The type of Dynamic says that as long as you can represent the type of the value a, you can hide it in the Dynamic wrapper type. This looks similar to how we’ve defined WireValue! It seems as if trying to understand existentials before Data.Dynamic was a Good Thing™.

So, is there a practical use for being able to use types as values, other than cast?

Orderability

If we try to define an Ord instance for our WireValue type in the same way we did for Eq we run into a problem: We don’t know what the right answer is when the types don’t match.

data WireValue = forall a. (Typeable a, Show a, Eq a, Ord a) => WireValue ainstance Ord WireValue where
compare (WireValue x) (WireValue y) = maybe _onMismatchedTypes (compare x) $ cast y

When we had mismatched types with == we could just return the default value of False. In the above snippet for compare, _onMismatchedTypes can’t just magically produce an Ordering value like LT because you would get inconsistent answers depending on which order you compared the two values.

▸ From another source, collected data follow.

(** ** The frames of any generator call *)

(** The test line on one list passed as both endpoints: the second pair of
    assignments subtracts from what the first pair wrote to the same
    object. *)
Lemma generate_test_line_run_aliased s p x y z yaw c :
  heap s !! p = Some [x; y] ->
  let q := (fsub (fadd x (fmul (math_cos (math_radians yaw)) 570))
                  (fmul (math_cos (math_radians yaw)) 570),
            fsub (fadd y (fmul (math_sin (math_radians yaw)) 570))
                  (fmul (math_sin (math_radians yaw)) 570)) in
  let yaw' := randint_of 0 90 (rand_src s (rand_pos s)) in
  generate_test_line p p z yaw c s =
  (mkState (<[p := [fst q; snd q]]> (heap s)) (rand_src s) (S (rand_pos s)),
   inr (sweep z (instance_of 4830 (fst q) (snd q) (fst q) (snd q))
          (line_lanes q q (IZR yaw')) c)).
Proof.
  intros Hp q yaw'. unfold generate_test_line.
  set (C := fmul (math_cos (math_radians yaw)) 570) in *.
  set (S' := fmul (math_sin (math_radians yaw)) 570) in *.
  unfold bind at 1. rewrite (ref_getitem_run p 0 s _ x Hp) by reflexivity.
  unfold bind at 1.
  rewrite (ref_setitem_run p 0 _ s _ [(fadd x C); y] Hp) by reflexivity.
  set (s1 := mkState (<[p := [(fadd x C); y]]> (heap s)) (rand_src s)
               (rand_pos s)).
  assert (H1 : heap s1 !! p = Some [(fadd x C); y])
    by (apply lookup_insert_eq).
  unfold bind at 1. rewrite (ref_getitem_run p 1 s1 _ y H1) by reflexivity.
  unfold bind at 1.
  rewrite (ref_setitem_run p 1 _ s1 _ [(fadd x C); (fadd y S')] H1)
    by reflexivity.
  set (s2 := mkState (<[p := [(fadd x C); (fadd y S')]]> (heap s1))
               (rand_src s1) (rand_pos s1)).
  assert (H2 : heap s2 !! p = Some [(fadd x C); (fadd y S')])
    by (apply lookup_insert_eq).
  unfold bind at 1.
  rewrite (ref_getitem_run p 0 s2 _ (fadd x C) H2) by reflexivity.
  unfold bind at 1.
  rewrite (ref_setitem_run p 0 _ s2 _ [fst q; (fadd y S')] H2) by reflexivity.
  set (s3 := mkState (<[p := [fst q; (fadd y S')]]> (heap s2)) (rand_src s2)
               (rand_pos s2)).
  assert (H3 : heap s3 !! p = Some [fst q; (fadd y S')])
    by (apply lookup_insert_eq).
  unfold bind at 1.
  rewrite (ref_getitem_run p 1 s3 _ (fadd y S') H3) by reflexivity.
  unfold bind at 1.
  rewrite (ref_setitem_run p 1 _ s3 _ [fst q; snd q] H3) by reflexivity.
  set (s4 := mkState (<[p := [fst q; snd q]]> (heap s3)) (rand_src s3)
               (rand_pos s3)).
  unfold bind at 1. unfold np_random_randint at 1. cbn [Z.leb Z.compare].
  set (s5 := mkState (heap s4) (rand_src s4) (S (rand_pos s4))).
  assert (H5 : heap s5 !! p = Some [fst q; snd q])
    by (apply lookup_insert_eq).
  unfold bind, deref, lift. rewrite H5. cbv beta iota.
  rewrite H5, math_dist_plane.
  rewrite (line_emission_run _ _ _ _ _ _ _ _ _ _ _ _ _ H5 H5).
  fold (instance_of 4830 (fst q) (snd q) (fst q) (snd q)).
  assert (Hs5 : s5 = mkState (<[p := [fst q; snd q]]> (heap s))
                       (rand_src s) (S (rand_pos s))).
  { subst s5 s4 s3 s2 s1. cbn [heap rand_src rand_pos].
    rewrite !insert_insert_eq. reflexivity. }
  rewrite Hs5. subst yaw' s4 s3 s2 s1. cbn [rand_src rand_pos].
  destruct q. reflexivity.
Qed.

But values of TypeRep are comparable, so, if the cast fails, we can simply compare the type representations of the values instead:

instance Ord WireValue where
compare (WireValue x) (WireValue y) =
maybe
(compare (typeOf x) (typeOf y))
(compare x) $ cast y

This now works nicely:

λ: WireValue 3 < WireValue 4
True
λ: WireValue "hello" < WireValue 1
False
λ: WireValue 1 < WireValue "hello"
True

Types as values

What I’ve presented so far is a nice straightforward path through some of my holiday discoveries playing around with existentials and Data.Typeable. However, in practice, getting my head around some of this stuff wasn’t easy and I took a few interesting diversions along the way.

One of those diversions was looking at how I might convert a type to a value when I did not know about the magic of Data.Typeable. This section may be instructive if you, like me, found this all too magical!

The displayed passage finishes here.